Egan dan keiko berjalan menghampiri petugas yang memang sedang menanyai dan mencatat semua informasi yang di berikan oleh laki-laki itu, sementara di sebelahnya ada seorang petugas kesehatan dari kepolisian yang sedang mengecek kondisinya karena laki-laki itu mengeluh lemas setelah menemukan mayat tersebut.

“Egan Kusuma, dari kepolisan. Ini rekan saya, Keiko Bimala,” Egan memperkenalkan diri.

“Arya Aditya,” laki-laki itu memperkenalkan diri sambil mengulurkan tangannya kepada Egan dan Keiko lalu disambut keduanya.
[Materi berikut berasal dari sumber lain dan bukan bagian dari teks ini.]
(** ** The requester as the page can set it *)







(** ** What the column filters may send

    A predicate on a column of the table as the filter compiler lets it
    through: the value has been checked for the column it goes to. *)
Definition validated (f : Filter) : Prop :=
  match f with
  | Is c =>
      column c <> "entity_name"
      /\ if String.eqb (column c) "number_of_checks" then
           operator c = "eq" /\ exists n, operand c = VNum n /\ isNaN n = false
         else if String.eqb (column c) "last_check_date" then
           operator c = "eq" /\ exists d, operand c = VText d /\ isIsoDate d = true
         else if String.eqb (column c) "created_at" then
           exists d, isIsoDate d = true
             /\ (operator c = "gte" /\ operand c = VText (d ++ "T00:00:00.000Z")
                 \/ operator c = "lt"
                    /\ exists next, getNextIsoDate d = Ok next
                                    /\ operand c = VText (next ++ "T00:00:00.000Z"))
         else if String.eqb (column c) "country_code" then
           operator c = "eq"
           /\ exists v, operand c = VText v /\ isIsoCountryCodeLike v = true
         else if String.eqb (column c) "periodicity" then
           operator c = "eq" /\ exists v, operand c = VText v /\ In v periodicityValues
         else
           operator c = "ilike"
           /\ exists v, operand c = VText ("%" ++ v ++ "%") /\ v <> "" /\ trim v = v
  | IsNot _ | AnyOf _ | OneOf _ _ => False
  end.

(** * Properties *)

(** ** The model on small inputs *)

Example Number_examples :
  Number "12" = Num false 12 0 /\ Number " 7 " = Num false 7 0
  /\ Number "1.5" = Num false 15 (-1) /\ Number ".5" = Num false 5 (-1)
  /\ Number "1e3" = Num false 1000 0 /\ Number "0x1F" = Num false 31 0
  /\ Number "4.0" = Num false 4 0 /\ Number "-0" = Num true 0 0
  /\ Number "-Infinity" = Inf true /\ Number "12abc" = NaN
  /\ Number "." = NaN /\ Number "1e" = NaN /\ Number "+0x10" = NaN
  /\ Number "abc" = NaN /\ Number "" = Num false 0 0.
Proof. repeat split; reflexivity. Qed.

(** Values that are no Number value are rounded: ties go to the even
    mantissa, and what lies beyond the range becomes an infinity or a
    zero. *)
Example Number_rounding :
  Number "9007199254740993" = Num false 9007199254740992 0
  /\ Number "9007199254740995" = Num false 9007199254740996 0
  /\ Number "0x20000000000001" = Num false 9007199254740992 0
  /\ Number "1e23" = Num false 99999999999999991611392 0
  /\ Number "0.1"
     = Num false 1000000000000000055511151231257827021181583404541015625 (-55)
  /\ Number "1e400" = Inf false /\ Number "-1e400" = Inf true
  /\ Number "1.7976931348623159e308" = Inf false
  /\ Number "2e-324" = Num false 0 0 /\ Number "-1e-400" = Num true 0 0.
Proof. repeat split; vm_compute; reflexivity. Qed.

Example getNextIsoDate_examples :
  getNextIsoDate "2024-02-28" = Ok "2024-02-29"
  /\ getNextIsoDate "2023-02-28" = Ok "2023-03-01"
  /\ getNextIsoDate "2023-12-31" = Ok "2024-01-01"
  /\ getNextIsoDate "2024-01-15" = Ok "2024-01-16"
  /\ getNextIsoDate "9999-12-31" = Ok "+010000-01"
  /\ getNextIsoDate "2024-13-01" = Throw "RangeError: Invalid time value"
  /\ getNextIsoDate "2024-00-10" = Throw "RangeError: Invalid time value".
Proof. repeat split; reflexivity. Qed.
(** * HAC-NDNQI-DATA-PREP: temporal aggregation and rolling SPC pipeline

    A shallow embedding of [helper_functions.py] ([AddDateColumns],
    [sort_by_date], [aggregate_dataframe], [rolling_spc_agg]) and of the
    driver script [large_hospital_dataset_cleaning.py], together with the
    properties of the pipeline that the specification states.

    Modelling conventions.
    - A pandas [DataFrame] is a mutable Python object.  Frames live in a
      store and the Python functions are written in a store-and-exception
      monad, statement by statement, so that in-place column assignment
      ([df[c] = ...], [df.loc[mask, cols] = ...]) and rebinding to a fresh
      frame ([df = df.copy()], [df = df.sort_values(...)]) are told apart.
    - float64 values are the rationals extended with [+inf], [-inf] and
      [NaN]: rounding and overflow are not modelled, the special values
      are.  Statements about which results are finite are made for values
      of moderate magnitude only (see [safe_magnitude]).
    - int64 sums wrap around modulo 2^64; under [astype(int)] a Python
      [int] that does not fit int64 raises [OverflowError].
    - The pandas operations the code calls are modelled by the functions of
      the section "pandas primitives"; what is left out of a primitive is
      reported by the exception [Unmodelled], never silently accepted. *)

From Stdlib Require Import List String Ascii ZArith QArith Lia Bool Arith.
From Stdlib Require Import Permutation Sorted DecimalString DecimalZ.
Import ListNotations.

Local Open Scope string_scope.
Local Open Scope Z_scope.
Local Open Scope list_scope.

(** ** Exceptions and results *)

Inductive exn : Type :=
| KeyError (key : string)
| ValueError (msg : string)
| TypeError (msg : string)
| OverflowError (msg : string)
| DataError (msg : string)
| AttributeError (msg : string)
| Unmodelled (what : string).

Definition result (A : Type) : Type := (exn + A)%type.

Definition rbind {A B : Type} (x : result A) (k : A -> result B) : result B :=
  match x with
  | inl e => inl e
  | inr a => k a
  end.

Fixpoint mapM {A B : Type} (f : A -> result B) (l : list A) : result (list B) :=
  match l with
  | [] => inr []
  | a :: l' =>
      rbind (f a) (fun b => rbind (mapM f l') (fun bs => inr (b :: bs)))
  end.

(** ** Strings: Python [str], [int], [split], [zfill], [re.sub] *)

Definition is_digit (c : ascii) : bool :=
  let n := nat_of_ascii c in (48 <=? n)%nat && (n <=? 57)%nat.

Definition is_space (c : ascii) : bool :=
  let n := nat_of_ascii c in
  ((9 <=? n)%nat && (n <=? 13)%nat) || (n =? 32)%nat || ((28 <=? n)%nat && (n <=? 31)%nat).

Fixpoint all_digits (s : string) : bool :=
  match s with
  | EmptyString => true
  | String c s' => is_digit c && all_digits s'
  end.

(** [str(z)] for a Python int. *)
Definition str_of_Z (z : Z) : string := NilZero.string_of_int (Z.to_int z).

(** [lstrip] / [strip] of ASCII whitespace. *)
Fixpoint lstrip (s : string) : string :=
  match s with
  | String c s' => if is_space c then lstrip s' else s
  | EmptyString => EmptyString
  end.

Fixpoint rstrip (s : string) : string :=
  match s with
  | EmptyString => EmptyString
  | String c s' =>
      match rstrip s' with
      | EmptyString => if is_space c then EmptyString else String c EmptyString
      | t => String c t
      end
  end.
“Apa yang sedang anda lakukan pagi-pagi sekali di tempat seperti ini?“ tanya Egan.

“Saya hanya berniat untuk menghirup udara segar pagi ini, dan menurut saya bukit adalah tempat yang paling cocok.“

“Mencari udara segar sampai ke dalam ilalang?“ tanya Egan lagi.
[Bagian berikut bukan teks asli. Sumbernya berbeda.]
Lemma update_at_absent (i : nat) (f : Row -> Row) (df : DataFrame) :
  ~ In i (map idx df) -> update_at i f df = df.
Proof.
  induction df as [|r df IH]; intros H; [reflexivity|].
  simpl in *. destruct (Nat.eqb_spec (idx r) i) as [E | E].
  - exfalso. apply H. left. exact E.
  - f_equal. apply IH. intros K. apply H. right. exact K.
Qed.

Lemma update_at_unique (i : nat) (f : Row -> Row) (done rest : list Row) (r : Row) :
  idx r = i -> ~ In i (map idx done) -> ~ In i (map idx rest) ->
  update_at i f (done ++ r :: rest) = done ++ f r :: rest.
Proof.
  intros E Hd Hr. unfold update_at. rewrite map_app. simpl.
  fold (update_at i f done). fold (update_at i f rest).
  rewrite (update_at_absent i f done Hd), (update_at_absent i f rest Hr).
  rewrite <- E, Nat.eqb_refl. reflexivity.
Qed.

(** [enrich_row] in terms of what it reads from its two responses. *)
Lemma enrich_row_eq (net : nat -> url -> outcome) (i : nat) (name : string)
    (df : DataFrame) (m : nat) :
  enrich_row net i name df m =
  match net m (get_book_summary_by_instrument name) with
  | ConnectionFailed => Raise ConnectionError
  | Responded rs =>
      match (if (status_code rs =? 200)%Z
             then bind (summary_cells rs) (fun c => Ok (update_at i (with_quote c) df))
             else Ok df) with
      | Raise e => Raise e
      | Ok df1 =>
          match net (S m) (get_greeks name) with
          | ConnectionFailed => Raise ConnectionError
          | Responded rg =>
              match (if (status_code rg =? 200)%Z
                     then bind (greeks_cell rg)
                               (fun g => Ok (update_at i (with_greeks g) df1))
                     else Ok df1) with
              | Raise e => Raise e
              | Ok df2 => Ok (df2, S (S m))
              end
          end
      end
  end.
Proof.
  unfold enrich_row, io_bind, requests_get.
  destruct (net m _) as [|rs]; [reflexivity|].
  assert (E1 : forall k : DataFrame -> IO DataFrame,
    match (if (status_code rs =? 200)%Z
           then lift (j <- json rs ;;
                      res <- subscript j "result" ;;
                      summary <- subscript0 res ;;
                      iv <- dict_get summary "mark_iv" ;;
                      bid <- dict_get summary "bid_price" ;;
                      ask <- dict_get summary "ask_price" ;;
                      Ok (set_Ask i ask (set_Bid i bid (set_IV i iv df))))%result
           else io_ret df) (S m) with
    | Ok (a, n') => k a n'
    | Raise e => Raise e
    end =
    match (if (status_code rs =? 200)%Z
           then bind (summary_cells rs) (fun c => Ok (update_at i (with_quote c) df))
           else Ok df) with
    | Raise e => Raise e
    | Ok df1 => k df1 (S m)
    end).
  { intros k. destruct (status_code rs =? 200)%Z; [|reflexivity].
    unfold lift, summary_cells.
    destruct (json rs) as [j|]; [|reflexivity]. simpl.
    destruct (subscript j "result") as [res|]; [|reflexivity]. simpl.
    destruct (subscript0 res) as [sm|]; [|reflexivity]. simpl.
    destruct (dict_get sm "mark_iv") as [iv|]; [|reflexivity]. simpl.
    destruct (dict_get sm "bid_price") as [bid|]; [|reflexivity]. simpl.
    destruct (dict_get sm "ask_price") as [ask|]; [|reflexivity]. simpl.
    rewrite set_quote. reflexivity. }
  rewrite E1. clear E1.
  match goal with
  | |- match ?x with Ok _ => _ | Raise _ => _ end = _ =>
      destruct x as [df1|]; [|reflexivity]
  end.
  destruct (net (S m) _) as [|rg]; [reflexivity|].
  destruct (status_code rg =? 200)%Z; [|reflexivity].
  unfold lift, greeks_cell.
  destruct (json rg) as [j|]; [|reflexivity]. simpl.
  destruct (subscript j "result") as [g|]; [|reflexivity]. simpl.
  destruct (dict_get g "delta") as [d1|]; [|reflexivity]. simpl.
  destruct (dict_get g "gamma") as [d2|]; [|reflexivity]. simpl.
  destruct (dict_get g "vega") as [d3|]; [|reflexivity]. simpl.
  destruct (dict_get g "theta") as [d4|]; [|reflexivity]. simpl.
  destruct (dict_get g "rho") as [d5|]; [|reflexivity]. simpl.
  reflexivity.
Qed.

Lemma enriched_row_static (net : nat -> url -> outcome) (m : nat) (row : Row) :
  idx (enriched_row net m row) = idx row /\
  Instrument (enriched_row net m row) = Instrument row /\
  Expiry (enriched_row net m row) = Expiry row /\
  Strike (enriched_row net m row) = Strike row /\
  Type' (enriched_row net m row) = Type' row.
Proof.
  unfold enriched_row.
  destruct (net m _) as [|rs]; destruct (net (S m) _) as [|rg];
    try destruct (status_code rs =? 200)%Z;
    try destruct (status_code rg =? 200)%Z;
    try destruct (summary_cells rs) as [[[iv bid] ask]|];
    try destruct (greeks_cell rg) as [g|];
    simpl; repeat split; reflexivity.
Qed.

(** One turn of the loop, when its two requests do not raise and the label
    of the row is its own. *)
Lemma enrich_row_quiet (net : nat -> url -> outcome) (m : nat) (row : Row)
    (done rest : list Row) :
  answered (net m (get_book_summary_by_instrument (Instrument row))) summary_cells ->
  answered (net (S m) (get_greeks (Instrument row))) greeks_cell ->
  ~ In (idx row) (map idx done) -> ~ In (idx row) (map idx rest) ->
  enrich_row net (idx row) (Instrument row) (done ++ row :: rest) m
  = Ok (done ++ enriched_row net m row :: rest, S (S m)).
Proof.
  intros (rs & Es & Hs) (rg & Eg & Hg) Hd Hr.
  rewrite enrich_row_eq. unfold enriched_row. rewrite Es, Eg.
  assert (U : forall f row',
            idx row' = idx row ->
            update_at (idx row) f (done ++ row' :: rest) = done ++ f row' :: rest).
  { intros f row' E. apply update_at_unique; assumption. }
  destruct (Z.eqb_spec (status_code rs) 200) as [E1 | E1];
    destruct (Z.eqb_spec (status_code rg) 200) as [E2 | E2].
  - destruct (Hs E1) as [c ->]. destruct (Hg E2) as [g ->]. simpl.
    rewrite U by reflexivity.
    rewrite U by (destruct c as [[? ?] ?]; reflexivity). reflexivity.
  - destruct (Hs E1) as [c ->]. simpl. rewrite U by reflexivity. reflexivity.
  - destruct (Hg E2) as [g ->]. simpl. rewrite U by reflexivity. reflexivity.
  - reflexivity.
Qed.

Lemma quiet_cons (net : nat -> url -> outcome) (m : nat) (row : Row)
    (rest : list Row) :
  quiet net m (row :: rest) ->
  answered (net m (get_book_summary_by_instrument (Instrument row))) summary_cells /\
  answered (net (S m) (get_greeks (Instrument row))) greeks_cell /\
  quiet net (S (S m)) rest.
Proof.
  intros H. split; [|split].
  - destruct (H 0%nat row eq_refl) as [A _].
    replace (m + 2 * 0)%nat with m in A by lia. exact A.
  - destruct (H 0%nat row eq_refl) as [_ A].
    replace (m + 2 * 0 + 1)%nat with (S m) in A by lia. exact A.
  - intros k r Hk. specialize (H (S k) r Hk).
    replace (m + 2 * S k)%nat with (S (S m) + 2 * k)%nat in H by lia. exact H.
Qed.

(** The loop over the rows still to do, [done] being the rows already
    enriched. *)
Lemma enrich_loop_quiet (net : nat -> url -> outcome) (rows : list Row) :
  forall (done : list Row) (m : nat),
    NoDup (map idx (done ++ rows)) ->
    quiet net m rows ->
    enrich_loop net rows (done ++ rows) m
    = Ok (done ++ enriched_rows net m rows, (m + 2 * List.length rows)%nat).
Proof.
  induction rows as [|row rest IH]; intros done m Hnd Hq.
  - simpl. unfold io_ret. f_equal. f_equal. lia.
  - apply quiet_cons in Hq. destruct Hq as (Hs & Hg & Hq).
    assert (Hnd' := Hnd). rewrite map_app in Hnd'. simpl in Hnd'.
    apply NoDup_remove_2 in Hnd'.
    assert (Hd : ~ In (idx row) (map idx done)).
    { intros K. apply Hnd'. apply in_or_app. left. exact K. }
    assert (Hr : ~ In (idx row) (map idx rest)).
    { intros K. apply Hnd'. apply in_or_app. right. exact K. }
    simpl. unfold io_bind.
    rewrite (enrich_row_quiet net m row done rest Hs Hg Hd Hr).
    specialize (IH (done ++ [enriched_row net m row]) (S (S m))).
    rewrite <- !app_assoc in IH. simpl in IH.
    rewrite IH.
    + f_equal. f_equal. lia.
    + rewrite map_app. simpl.
      destruct (enriched_row_static net m row) as [-> _].
      rewrite map_app in Hnd. exact Hnd.
    + exact Hq.
Qed.

Lemma enriched_rows_nth (net : nat -> url -> outcome) (rows : list Row) :
  forall (m k : nat),
    nth_error (enriched_rows net m rows) k
    = option_map (enriched_row net (m + 2 * k)) (nth_error rows k).
Proof.
  induction rows as [|row rest IH]; intros m k.
  - destruct k; reflexivity.
  - destruct k as [|k]; simpl.
    + replace (m + 0)%nat with m by lia. reflexivity.
    + rewrite IH. replace (S (S m) + 2 * k)%nat with (m + S (k + S (k + 0)))%nat by lia.
      reflexivity.
Qed.

Lemma enriched_rows_length (net : nat -> url -> outcome) (rows : list Row) :
  forall m, List.length (enriched_rows net m rows) = List.length rows.
Proof.
  induction rows as [|row rest IH]; intros m; simpl; [reflexivity|].
  rewrite IH. reflexivity.
Qed.

(** Without exceptions the enrichment is the row-by-row map [enriched_rows]. *)
Lemma enrich_chain_quiet (net : nat -> url -> outcome) (df : DataFrame)
    (asset : string) (n : nat) :
  NoDup (map idx df) -> quiet net n df ->
  enrich_chain_with_data net df asset n
  = Ok (enriched_rows net n df, (n + 2 * List.length df)%nat).
Proof.
  intros Hnd Hq. unfold enrich_chain_with_data.
  exact (enrich_loop_quiet net df [] n Hnd Hq).
Qed.

(** The labels of a fetched chain are [0, 1, ...], so they are distinct, and
    they stay distinct under the filters that run before the enrichment. *)
Lemma build_chain_labels (strftime_dby : Q -> result string)
    (instruments : list pyval) :
  forall i df, build_chain strftime_dby i instruments = Ok df ->
               map idx df = seq i (List.length instruments).
Proof.
  induction instruments as [|inst rest IH]; intros i df H.
  - injection H as <-. reflexivity.
  - simpl in H.
    destruct (chain_entry strftime_dby i inst) as [row|] eqn:E; [|discriminate].
    simpl in H.
    destruct (build_chain strftime_dby (S i) rest) as [chain|] eqn:B;
      [|discriminate].
    simpl in H. injection H as <-. simpl. rewrite (IH _ _ B). f_equal.
    unfold chain_entry in E.
    repeat match type of E with
           | bind ?m _ = Ok _ => destruct m; [simpl in E|discriminate E]
           end.
    injection E as <-. reflexivity.
Qed.

Lemma chain_labels_distinct (net : nat -> url -> outcome)
    (strftime_dby : Q -> result string) (asset : string) (n n' : nat)
    (df : DataFrame) :
  get_options_chain net strftime_dby asset n = Ok (df, n') -> NoDup (map idx df).
Proof.
  unfold get_options_chain, io_bind, requests_get, lift, io_ret. intros H.
  destruct (net n _) as [|r]; [discriminate|].
  destruct (status_code r =? 200)%Z.
  - destruct (json r) as [j|]; [|discriminate]. simpl in H.
    destruct (subscript j "result") as [res|]; [|discriminate]. simpl in H.
    destruct (py_iter res) as [instruments|]; [|discriminate]. simpl in H.
    destruct (build_chain strftime_dby 0 instruments) as [chain|] eqn:B;
      [|discriminate].
    injection H as <- _. rewrite (build_chain_labels _ _ _ _ B). apply seq_NoDup.
  - injection H as <- _. constructor.
Qed.

Lemma filter_labels_distinct (f : Row -> bool) (df : DataFrame) :
  NoDup (map idx df) -> NoDup (map idx (filter f df)).
Proof.
  induction df as [|r df IH]; intros H; [constructor|].
  simpl in H. inversion H as [|? ? Hn Hd]; subst. simpl.
  destruct (f r); [|apply IH; exact Hd].
  simpl. constructor; [|apply IH; exact Hd].
  intros K. apply Hn. apply in_map_iff in K. destruct K as (x & Ex & Ix).
  apply in_map_iff. exists x. split; [exact Ex|].
  apply filter_In in Ix. tauto.
Qed.

Lemma prefilter_labels_distinct (inp : Sidebar) (chain_df pre : DataFrame) :
  prefilter inp chain_df = Ok pre -> NoDup (map idx chain_df) ->
  NoDup (map idx pre).
Proof.
  unfold prefilter, filter_type, filter_expiry. intros H Hnd.
  destruct (negb (String.eqb (expiry_filter inp) "")).
  - destruct (re_compile (upper (expiry_filter inp))) as [ts|]; [|discriminate].
    simpl in H. injection H as <-.
    apply filter_labels_distinct, filter_labels_distinct. exact Hnd.
  - simpl in H. injection H as <-. apply filter_labels_distinct. exact Hnd.
Qed.

(** C5, as amended: when no request of the enrichment raises (each is
    answered, and each 200 answer is well formed) the enrichment returns
    every row, in place and with its instrument data unchanged; a row's
    quote cells come from its own quote-summary answer and are left as they
    were when that answer's status is not 200, and likewise its Greeks
    cell and its Greeks answer, whatever the other rows' answers are. *)
Theorem enrich_best_effort (net : nat -> url -> outcome) (df : DataFrame)
    (asset : string) (n : nat) :
  NoDup (map idx df) -> quiet net n df ->
  exists df',
    enrich_chain_with_data net df asset n = Ok (df', (n + 2 * List.length df)%nat) /\
    List.length df' = List.length df /\
    forall k row, nth_error df k = Some row ->
      exists row',
        nth_error df' k = Some row' /\
        idx row' = idx row /\ Instrument row' = Instrument row /\
        Expiry row' = Expiry row /\ Strike row' = Strike row /\
        Type' row' = Type' row /\
        (forall rs,
           net (n + 2 * k)%nat (get_book_summary_by_instrument (Instrument row))
           = Responded rs ->
           if (status_code rs =? 200)%Z
           then summary_cells rs = Ok (IV row', Bid row', Ask row')
           else IV row' = IV row /\ Bid row' = Bid row /\ Ask row' = Ask row) /\
        (forall rg,
           net (n + 2 * k + 1)%nat (get_greeks (Instrument row)) = Responded rg ->
           if (status_code rg =? 200)%Z
           then greeks_cell rg = Ok (Greeks row')
           else Greeks row' = Greeks row).
Proof.
  intros Hnd Hq. exists (enriched_rows net n df).
  split; [apply enrich_chain_quiet; assumption|].
  split; [apply enriched_rows_length|].
  intros k row Hk. exists (enriched_row net (n + 2 * k) row).
  split; [rewrite enriched_rows_nth, Hk; reflexivity|].
  destruct (enriched_row_static net (n + 2 * k) row) as (H1 & H2 & H3 & H4 & H5).
  do 5 (split; [assumption|]).
  destruct (Hq k row Hk) as [(rs & Es & Hs) (rg & Eg & Hg)].
  replace (n + 2 * k + 1)%nat with (S (n + 2 * k)) in * by lia.
  unfold enriched_row. rewrite Es, Eg. split.
  - intros rs' [= <-].
    destruct (Z.eqb_spec (status_code rs) 200) as [E1 | E1];
      destruct (Z.eqb_spec (status_code rg) 200) as [E2 | E2];
      try (destruct (Hs E1) as [[[iv bid] ask] ->]);
      try (destruct (Hg E2) as [g ->]); simpl; auto.
  - intros rg' [= <-].
    destruct (Z.eqb_spec (status_code rs) 200) as [E1 | E1];
      destruct (Z.eqb_spec (status_code rg) 200) as [E2 | E2];
      try (destruct (Hs E1) as [[[iv bid] ask] ->]);
      try (destruct (Hg E2) as [g ->]); simpl; auto.
Qed.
“Tunggu, tunggu. Apakah kalian mencurugai saya?“ ujar Arya, tidak terima.

“Kami sebagai penyelidik, harus mempertimbangkan segala kemungkinan,” balas Egan enteng.

“Kalau saya pelakunya, untuk apa saya melaporkan penemuan saya ini? saya aja gemetarnya sampai sekarang ini, merasa kengerian yang teramat,” Arya memberikan keterangan.
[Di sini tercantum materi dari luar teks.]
Lemma Qsum_zero (l : list Q) : Forall (fun q => q == 0) l -> Qsum l == 0.
Proof.
  induction 1 as [|q l Hq _ IH]; simpl; [reflexivity|].
  rewrite Hq, IH. ring.
Qed.

Lemma cumsum_from_all_nan (acc : fval) (l : list fval) :
  Forall (fun v => v = NaN) l ->
  count_true (map (fun c => flt c 95) (cumsum_from acc l)) = 0%nat.
Proof.
  induction 1 as [|v l Hv _ IH]; [reflexivity|].
  subst v. cbn [cumsum_from isna map flt]. exact IH.
Qed.

Lemma filter_all {A} (p : A -> bool) (l : list A) :
  Forall (fun a => p a = true) l -> filter p l = l.
Proof.
  induction 1 as [|a l Ha _ IH]; simpl; [reflexivity|].
  rewrite Ha, IH. reflexivity.
Qed.

Lemma filter_none {A} (p : A -> bool) (l : list A) :
  Forall (fun a => p a = false) l -> filter p l = [].
Proof.
  induction 1 as [|a l Ha _ IH]; simpl; [reflexivity|].
  rewrite Ha. exact IH.
Qed.

Lemma In_firstn {A} (n : nat) (l : list A) (x : A) : In x (firstn n l) -> In x l.
Proof.
  intros H. rewrite <- (firstn_skipn n l). apply in_or_app. left. exact H.
Qed.

Lemma In_skipn {A} (n : nat) (l : list A) (x : A) : In x (skipn n l) -> In x l.
Proof.
  intros H. rewrite <- (firstn_skipn n l). apply in_or_app. right. exact H.
Qed.

(** X7.  When every value is zero the division by the zero total gives
    NaN percentages and raises nothing; with more than eight categories
    the chart then keeps the first seven rows, in input order, and merges
    all the others into ["Other"]. *)
Theorem create_pie_chart_zero_total :
  forall (A : Type) (values : A -> Q) (names : A -> string) (df : list A),
    (8 < List.length df)%nat ->
    Forall (fun a => values a == 0) df ->
    Forall (fun r => percentage r = NaN) (with_percentage values names df)
    /\ create_pie_chart values names df
       = firstn 7 (with_percentage values names df)
         ++ [other_row (skipn 7 (with_percentage values names df))].
Proof.
  intros A values names df Hlen Hzero.
  set (rows := with_percentage values names df).
  assert (Htot : Qeq_bool (Qsum (map values df)) 0 = true).
  { apply Qeq_bool_iff, Qsum_zero. apply Forall_forall. intros q Hq.
    apply in_map_iff in Hq. destruct Hq as (a & <- & Ha).
    rewrite Forall_forall in Hzero. exact (Hzero a Ha). }
  assert (Hnan : Forall (fun r => percentage r = NaN) rows).
  { unfold rows, with_percentage. apply Forall_forall. intros r Hr.
    apply in_map_iff in Hr. destruct Hr as (a & <- & Ha).
    cbn [percentage]. unfold fdiv. rewrite Htot.
    rewrite Forall_forall in Hzero. specialize (Hzero a Ha).
    apply Qeq_alt in Hzero. rewrite Hzero. reflexivity. }
  split; [exact Hnan|].
  assert (Hval : Forall (fun r => value r == 0) rows).
  { unfold rows, with_percentage. apply Forall_forall. intros r Hr.
    apply in_map_iff in Hr. destruct Hr as (a & <- & Ha).
    rewrite Forall_forall in Hzero. exact (Hzero a Ha). }
  assert (Hrows : (8 < List.length rows)%nat)
    by (unfold rows; rewrite with_percentage_length; exact Hlen).
  assert (Hsorted : sort_values_desc_f percentage rows = rows).
  { unfold sort_values_desc_f.
    rewrite filter_none, filter_all; [reflexivity| |].
    - eapply Forall_impl; [|exact Hnan]. intros r ->. reflexivity.
    - eapply Forall_impl; [|exact Hnan]. intros r ->. reflexivity. }
  assert (Hidx : main_idx_of rows = 7%nat).
  { unfold main_idx_of, cumsum. rewrite cumsum_from_all_nan.
    - simpl Nat.max. lia.
    - apply Forall_forall. intros v Hv. apply in_map_iff in Hv.
      destruct Hv as (r & <- & Hr). rewrite Forall_forall in Hnan. exact (Hnan r Hr). }
  assert (Hcollapse : collapse rows = firstn 7 rows ++ [other_row (skipn 7 rows)]).
  { unfold collapse. apply Nat.ltb_lt in Hrows. rewrite Hrows, Hsorted, Hidx.
    destruct (skipn 7 rows) eqn:E; [|reflexivity].
    apply (f_equal (@List.length _)) in E. rewrite length_skipn in E.
    apply Nat.ltb_lt in Hrows. simpl in E. lia. }
  unfold create_pie_chart. fold rows. rewrite Hcollapse.
  unfold sort_values_desc_Q. apply sort_desc_fixed.
  intros a b Ha Hb.
  assert (Hall : forall r, In r (firstn 7 rows ++ [other_row (skipn 7 rows)]) ->
                           value r == 0).
  { intros r Hr. apply in_app_or in Hr. destruct Hr as [Hr|[<-|[]]].
    - apply In_firstn in Hr. rewrite Forall_forall in Hval. exact (Hval r Hr).
    - cbn [other_row value]. apply Qsum_zero. apply Forall_forall. intros q Hq.
      apply in_map_iff in Hq. destruct Hq as (r & <- & Hr).
      apply In_skipn in Hr. rewrite Forall_forall in Hval. exact (Hval r Hr). }
  apply Qlt_bool_false. rewrite (Hall a Ha), (Hall b Hb). apply Qle_refl.
Qed.

Lemma create_pie_chart_zero_total_witness :
  map label (create_pie_chart (fun _ : string * Q => 0) fst ten_equal)
  = ["a"; "b"; "c"; "d"; "e"; "f"; "g"; "Other"].
Proof.
  rewrite (proj2 (create_pie_chart_zero_total _ (fun _ : string * Q => 0) fst ten_equal
                    ltac:(simpl; lia)
                    ltac:(repeat constructor))).
  reflexivity.
Defined.

(** ** More on [prepare_data_for_analysis] *)





Lemma filter_map_comm {A B} (f : A -> B) (p : B -> bool) (l : list A) :
  filter p (map f l) = map f (filter (fun a => p (f a)) l).
Proof.
  induction l as [|a l IH]; simpl; [reflexivity|].
  destruct (p (f a)); simpl; rewrite IH; reflexivity.
Qed.














(** ** Duplicate and original counts over the whole table *)














(** ** The extension roll-up against the input *)













(** ** The inventory page *)








(** ** The duplicate page *)

Lemma select_by_predicate {A} (p : A -> bool) (l : list A) :
  select l (map p l) = filter p l.
Proof.
  unfold select. induction l as [|a l IH]; [reflexivity|].
  cbn [map combine filter snd]. destruct (p a); cbn [map fst]; rewrite IH; reflexivity.
Qed.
“Tolong jawab saja pertanyaan rekan saya tadi pak,” Keiko menyela.

“Saya tak mau menjawab pertanyaan itu!“ Arya membuang mukanya.

“Kalau begitu, anda harus ikut kami sekarang juga ke kantor polisi, karena sudah mempersulit penyelidikan dan berusaha menutupi fakta-fakta yang ada. Saya rasa anda bisa langsung kami kenakan pasal—,” Egan mengeretak.

“Tidak perlu, tanyakan saja apa pun yang kalian ingin tahu dari saya, di sini,” Nyali Arya menciut seketika.

“Kita ulang dari pertama, oke?“ Egan meminta persetujuan dan Arya menganggukan kepalanya pelan tanda setuju.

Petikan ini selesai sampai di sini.